I do not know on what basis the Minister proposes to justify this. He certainly cannot argue that the amount which would be lost if the forestry workers were paid would make any appreciable difference so far as the expenditure incurred in the running of the forestry section of the Department is concerned. It cannot be justified in any way because it is obvious to everybody that it is a complete negation of the custom and the practice in rural Ireland. It is un-Christian. It is certainly a surprising thing to me, at any rate, having had the assurance from the Minister earlier this year when I raised the question on the adjournment and following his answer to an inquiry of mine—having had the assurance that he would examine this subject closely and having had the impression from the examination of correspondence which he addressed to the union representing the workers that the matter would be re-examined. It is surprising to me to find that we have the decision of the forestry Department affirmed by him—that, in effect, the forestry labourers, the lowest paid men in the country—men who suffer the most rigorous hardships so far as outdoor working conditions are concerned; men who are paid even lower than the agricultural worker—will be penalised still further by cutting them in wages if they lose a couple of hours by going to Mass on a Church holiday.

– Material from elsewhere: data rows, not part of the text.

Definition ex_boot : state :=
  state_of (rando_map_init aarch64 (initial_state [0x10000; 0x20000])).

Definition ex_one : state :=
  state_of (rando_map_add aarch64 4 0x1000 0x400 0x9000 0x9000 3 0x7000 700 ex_boot).

Definition ex_two : state :=
  state_of (rando_map_add aarch64 4 0x2000 0x400 0xA000 0xA000 5 0x7100 900 ex_one).

Definition ex_entry1 : entry := mkEntry 0x1000 0x1400 0x9000 0x9000 3 0x7000 700.
Definition ex_entry2 : entry := mkEntry 0x2000 0x2400 0xA000 0xA000 5 0x7100 900.

Definition ex_one_tree : tree := Node Leaf 0x10010 ex_entry1 Leaf.
Definition ex_two_tree : tree :=
  Node (Node Leaf 0x10010 ex_entry1 Leaf) 0x100a0 ex_entry2 Leaf.

(** The content of one more node, for the region [0x1800, 0x1900). *)
Definition ex_entry3 : entry := mkEntry 0x1800 0x1900 0xB000 0xB000 1 0x7200 800.

(** The registry of two regions with a third, [0x3000, 0x3100), registered
    as well: the root, [0x2000, 0x2400), has two sons. *)
Definition ex_entry4 : entry := mkEntry 0x3000 0x3100 0xB000 0xB000 0 0 800.

Definition ex_three : state :=
  state_of (rando_map_add aarch64 4 0x3000 0x100 0xB000 0xB000 0 0 800 ex_two).

Definition ex_three_tree : tree :=
  Node (Node Leaf 0x10010 ex_entry1 Leaf) 0x100a0 ex_entry2
       (Node Leaf 0x10130 ex_entry4 Leaf).

(** A registry holding the empty interval [5, 5), and a second node,
    already filled in for the interval [5, 6), about to be inserted. *)
Definition empty_interval_state : state :=
  let s := state_of (rando_map_add aarch64 4 5 0 0x9000 0x9000 0 0 1 ex_boot) in
  set_nodes (<[0x100a0 := node_of (mkEntry 5 6 0xA000 0xA000 0 0 0) 0 0]> (nodes s)) s.

Definition empty_interval_tree : tree :=
  Node Leaf 0x10010 (mkEntry 5 5 0x9000 0x9000 0 0 1) Leaf.

Definition empty_interval_tree' : tree :=
  Node Leaf 0x10010 (mkEntry 5 5 0x9000 0x9000 0 0 1)
       (Node Leaf 0x100a0 (mkEntry 5 6 0xA000 0xA000 0 0 0) Leaf).

(** The registry of [ex_one], holding [0x1000, 0x1400), after a second
    registration for [0x800, 0x2000), which strictly encloses the first. *)
Definition ex_overlap : outcome unit :=
  rando_map_add aarch64 4 0x800 0x1800 0xC000 0xC000 1 0x7300 100 ex_one.

Definition ex_entry_overlap : entry :=
  mkEntry 0x800 0x2000 0xC000 0xC000 1 0x7300 100.

Definition ex_overlap_tree : tree :=
  Node (Node Leaf 0x100a0 ex_entry_overlap Leaf) 0x10010 ex_entry1 Leaf.

(** The registry of [ex_one] after its only region has been deleted: the
    node at 0x10010 is on the free list. *)
Definition ex_freed : state := state_of (rando_map_delete 2 0x1000 ex_one).

Definition ex_reused : state :=
  state_of (rando_map_add aarch64 4 0x2000 0x400 0xA000 0xA000 5 0x7100 900 ex_freed).

Definition ex_entry_zero : entry := mkEntry 0x3000 0x3000 0xD000 0xD000 0 0 500.
Definition ex_entry_twin : entry := mkEntry 0x3000 0x3100 0xE000 0xE000 0 0 600.

(** [ex_one] with a zero-length registration at 0x3000, ... *)
Definition ex_zero : state :=
  state_of (rando_map_add aarch64 4 0x3000 0 0xD000 0xD000 0 0 500 ex_one).

(** ... and then with the region [0x3000, 0x3100) registered as well. *)
Definition ex_zero_twin : state :=
  state_of (rando_map_add aarch64 4 0x3000 0x100 0xE000 0xE000 0 0 600 ex_zero).

Definition ex_zero_tree : tree :=
  Node Leaf 0x10010 ex_entry1 (Node Leaf 0x100a0 ex_entry_zero Leaf).

Definition ex_zero_twin_tree : tree :=
  Node Leaf 0x10010 ex_entry1
       (Node (Node Leaf 0x100a0 ex_entry_zero Leaf) 0x10130 ex_entry_twin Leaf).

Definition ex_soname : list ascii := String.list_ascii_of_string "libc.so".

(** The map file with the two lines "libc.so" and "libc.so". *)
Definition ex_twice : list ascii := ex_soname ++ newline :: ex_soname.





(** ** The arena invariant *)

(** The free list that starts at [p] threads exactly the nodes [fl], in
    this order, through their [right] members. *)
Fixpoint free_chain (m : gmap Z RandoMapNode) (p : Z) (fl : list Z) : Prop :=
  match fl with
  | [] => p = 0
  | q :: rest =>
      p = q ∧ q ≠ 0 ∧ free_chain m (right (default zero_node (m !! q))) rest
  end.

(** No slot that the current page can still hand out lies in the page
    that [mmap] will return at [b]. *)
Definition page_free (b : Z) (cp : RandoMapPage) : Prop :=
  limit cp < next cp ∨ limit cp < b ∨ b + PAGE_SIZE ≤ next cp.

(** A page that [mmap] will return: inside the address space, not at
    address zero, and holding none of the nodes at [X]. *)
Definition pool_page_ok (a : arch) (cp : RandoMapPage) (X : list Z) (b : Z) : Prop :=
  0 < b ∧ b + PAGE_SIZE ≤ addr_modulus a ∧ page_free b cp ∧
  Forall (λ p, ¬ (b ≤ p < b + PAGE_SIZE)) X.

(** The pages that [mmap] will return do not overlap one another. *)
Fixpoint pool_sep (pool : list Z) : Prop :=
  match pool with
  | [] => True
  | b :: rest =>
      Forall (λ b', b + PAGE_SIZE ≤ b' ∨ b' + PAGE_SIZE ≤ b) rest ∧ pool_sep rest
  end.

(** The arena is well formed: the live nodes are the tree [t], the free
    list holds the nodes [fl], no node is both, and neither the rest of the
    current page nor a page still to be mapped holds any of them. *)
Definition arena_ok (a : arch) (s : state) (t : tree) (fl : list Z) : Prop :=
  represents s t ∧
  free_chain (nodes s) (free_list s) fl ∧
  NoDup (addrs t ++ fl) ∧
  0 < next (current_page s) ∧
  Forall (λ p, ¬ (next (current_page s) ≤ p ≤ limit (current_page s)))
         (addrs t ++ fl) ∧
  Forall (pool_page_ok a (current_page s) (addrs t ++ fl)) (mmap_pool s) ∧
  pool_sep (mmap_pool s).

(** Room for [k] more registrations below the top of the address space:
    each one moves the bump pointer by at most two nodes. *)
Definition headroom (a : arch) (k : nat) (s : state) : Prop :=
  Forall (λ b, b + 2 * sizeof_RandoMapNode a * Z.of_nat k < addr_modulus a)
         (next (current_page s) :: mmap_pool s).

#[local] Instance free_chain_dec m p fl : Decision (free_chain m p fl).
Proof. revert p. induction fl as [|q rest IH]; intros p; simpl; apply _. Defined.

#[local] Instance pool_page_ok_dec a cp X b : Decision (pool_page_ok a cp X b).
Proof. unfold pool_page_ok, page_free. apply _. Defined.

#[local] Instance pool_sep_dec pool : Decision (pool_sep pool).
Proof. induction pool as [|b rest IH]; simpl; apply _. Defined.

(** ** Sequences of calls *)

(** The calls the loader makes on an initialised registry. *)
Inductive op : Type :=
| Add (div_start div_size undiv_start undiv_vaddr num_funcs funcs raw : Z)
| Delete (div_start : Z).

Definition run_op (a : arch) (fuel : nat) (o : op) : M unit :=
  match o with
  | Add ds sz us uv nf fs raw => rando_map_add a fuel ds sz us uv nf fs raw
  | Delete d => rando_map_delete fuel d
  end.

Fixpoint run_ops (a : arch) (fuel : nat) (ops : list op) : M unit :=
  match ops with
  | [] => ret tt
  | o :: rest => run_op a fuel o ;;; run_ops a fuel rest
  end.

(** The call is a registration. *)
Definition is_add (o : op) : Prop :=
  match o with Add _ _ _ _ _ _ _ => True | Delete _ => False end.

#[local] Instance is_add_dec o : Decision (is_add o).
Proof. destruct o; simpl; apply _. Defined.

(** A short run of calls: two registrations, the removal of the first,
    and a further registration. *)
Definition ex_ops : list op :=
  [Add 0x1000 0x400 0x9000 0x9000 3 0x7000 700;
   Add 0x2000 0x400 0xA000 0xA000 5 0x7100 900;
   Delete 0x1000;
   Add 0x3000 0x100 0xB000 0xB000 0 0 800].

(** A registry like [ex_one] whose current page is used up. *)
Definition ex_full : state :=
  set_current_page (mkPage 0x11000 0x10fb8) ex_one.

(** * Part III: proofs *)

(** ** Facts about the represented tree *)

Lemma items_Node l p e r : items (Node l p e r) = items l ++ (p, e) :: items r.
Proof. reflexivity. Qed.

Lemma addrs_Node l p e r : addrs (Node l p e r) = addrs l ++ p :: addrs r.
Proof. unfold addrs. simpl. by rewrite fmap_app. Qed.

Lemma entries_Node l p e r : entries (Node l p e r) = entries l ++ e :: entries r.
Proof. unfold entries. simpl. by rewrite fmap_app. Qed.

Lemma items_rot_left_son t : items (rot_left_son t) = items t.
Proof.
  destruct t as [|[|ll q y lr] p x r]; unfold rot_left_son; simpl; try done.
  by rewrite <- app_assoc.
Qed.

Lemma items_rot_right_son t : items (rot_right_son t) = items t.
Proof.
  destruct t as [|l p x [|rl q y rr]]; unfold rot_right_son; simpl; try done.
  by rewrite <- app_assoc.
Qed.

Lemma merge_Leaf_r l : merge l Leaf = l.
Proof. by destruct l. Qed.

Lemma merge_Node_Node ll q y lr rl q' z rr :
  merge (Node ll q y lr) (Node rl q' z rr) =
  if decide (e_prio y > e_prio z)
  then Node ll q y (merge lr (Node rl q' z rr))
  else Node (merge (Node ll q y lr) rl) q' z rr.
Proof. reflexivity. Qed.

Lemma items_merge l r : items (merge l r) = items l ++ items r.
Proof.
  revert r. induction l as [|ll IHll q y lr IHlr]; intros r; [done|].
  induction r as [|rl IHrl q' z rr _].
  - rewrite merge_Leaf_r. simpl. by rewrite app_nil_r.
  - rewrite merge_Node_Node. case_decide.
    + rewrite !items_Node, IHlr, items_Node. by rewrite <- app_assoc.
    + rewrite !items_Node, IHrl, items_Node. by rewrite <- app_assoc.
Qed.

Lemma insert_tree_items p x t t' :
  insert_tree p x t = Some t' →
  ∃ l1 l2, items t = l1 ++ l2 ∧ items t' = l1 ++ (p, x) :: l2.
Proof.
  revert t'. induction t as [|l IHl q y r IHr]; intros t' H; simpl in H.
  - inversion H; subst. by exists [], [].
  - repeat case_decide.
    + destruct (insert_tree p x l) as [l'|]; [|done].
      destruct (IHl l' eq_refl) as (l1 & l2 & E1 & E2).
      exists l1, (l2 ++ (q, y) :: items r).
      assert (items t' = items (Node l' q y r)) as ->.
      { inversion H. case_decide; [apply items_rot_left_son|done]. }
      simpl. rewrite E1, E2. by rewrite <- !app_assoc.
    + destruct (insert_tree p x r) as [r'|]; [|done].
      destruct (IHr r' eq_refl) as (l1 & l2 & E1 & E2).
      exists (items l ++ (q, y) :: l1), l2.
      assert (items t' = items (Node l q y r')) as ->.
      { inversion H. case_decide; [apply items_rot_right_son|done]. }
      simpl. rewrite E1, E2. by rewrite <- !app_assoc.
    + done.
Qed.

Lemma insert_tree_Node p x t t' :
  insert_tree p x t = Some t' → ∃ l q y r, t' = Node l q y r.
Proof.
  intros H. destruct (insert_tree_items _ _ _ _ H) as (l1 & l2 & _ & E).
  destruct t' as [|l q y r]; [|eauto].
  simpl in E. by destruct l1.
Qed.

Lemma insert_tree_addrs p x t t' :
  insert_tree p x t = Some t' → addrs t' ≡ₚ p :: addrs t.
Proof.
  intros H. destruct (insert_tree_items _ _ _ _ H) as (l1 & l2 & E1 & E2).
  unfold addrs. rewrite E1, E2, !fmap_app. simpl.
  by rewrite <- Permutation_middle.
Qed.

Lemma insert_tree_size p x t t' :
  insert_tree p x t = Some t' → length (items t') = S (length (items t)).
Proof.
  intros H. destruct (insert_tree_items _ _ _ _ H) as (l1 & l2 & E1 & E2).
  rewrite E1, E2, !length_app. simpl. lia.
Qed.

Lemma delete_tree_items d t v e t' :
  delete_tree d t = Some (v, e, t') →
  contains e d ∧
  ∃ l1 l2, items t = l1 ++ (v, e) :: l2 ∧ items t' = l1 ++ l2.
Proof.
  revert t'. induction t as [|l IHl q y r IHr]; intros t' H; simpl in H; [done|].
  repeat case_decide.
  - destruct (delete_tree d l) as [[[v1 e1] l']|]; [|done].
    inversion H; subst. destruct (IHl l' eq_refl) as (Hc & l1 & l2 & E1 & E2).
    split; [done|]. exists l1, (l2 ++ (q, y) :: items r).
    simpl. rewrite E1, E2. by rewrite <- !app_assoc.
  - destruct (delete_tree d r) as [[[v1 e1] r']|]; [|done].
    inversion H; subst. destruct (IHr r' eq_refl) as (Hc & l1 & l2 & E1 & E2).
    split; [done|]. exists (items l ++ (q, y) :: l1), l2.
    simpl. rewrite E1, E2. by rewrite <- !app_assoc.
  - inversion H; subst. split; [unfold contains; lia|].
    exists (items l), (items r). by rewrite items_merge.
Qed.

(** *** Order *)

Lemma StronglySorted_fmap_inv {A B} (f : A → B) (R : relation B) (l : list A) :
  StronglySorted R (f <$> l) → StronglySorted (λ x y, R (f x) (f y)) l.
Proof.
  induction l as [|x l IH]; intros H; [constructor|].
  rewrite fmap_cons in H. apply StronglySorted_cons in H as [H1 H2].
  constructor; [by apply IH|]. by rewrite Forall_fmap in H1.
Qed.

Lemma sorted_by_starts (R : relation Z) `{!Transitive R} t :
  Sorted R (e_start <$> entries t) ↔ sorted_by R t.
Proof.
  unfold sorted_by, entries, key. rewrite <- list_fmap_compose. split.
  - intros H. apply Sorted_StronglySorted in H; [|done].
    by apply (StronglySorted_fmap_inv (e_start ∘ snd)) in H.
  - intros H. apply StronglySorted_Sorted.
    by eapply (StronglySorted_fmap (e_start ∘ snd)), H.
Qed.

I think this situation reflects the greatest discredit on the forestry section of the Department of Lands. I ask the Minister, in case it has happened that he has been rushed into a asty decision without seeing the full implications of this matter, to tell us for he considers this an equitable system and that the economy of the country demands, in order that the ship of State may be kept on an even keel, that he must not give a couple of thousand men permission to take one and a half or two hours off on the morning of a Church holyday to enable them to attend Mass. I would like the Minister to realise that this is a matter which affects areas other than my own constituency. It does affect my constituency to some extent, but there are comparatively few forestry workers in my area as compared with the numbers of them in the other counties. I raise this matter as one of principle. I think it is despicable that the particular practice to which I have referred should be indulged in by any Government Department. If that practice were adopted by private employers there would be an immediate outcry. I do not think the Government or the House should stand over this practice. I raise the matter in order to give the Minister some idea of the revulsion in the hearts of the forestry workers throughout the country because of this insidious practice. Even at this late stage I appeal to the Minister to take steps to remove the injustice under which these men are suffering.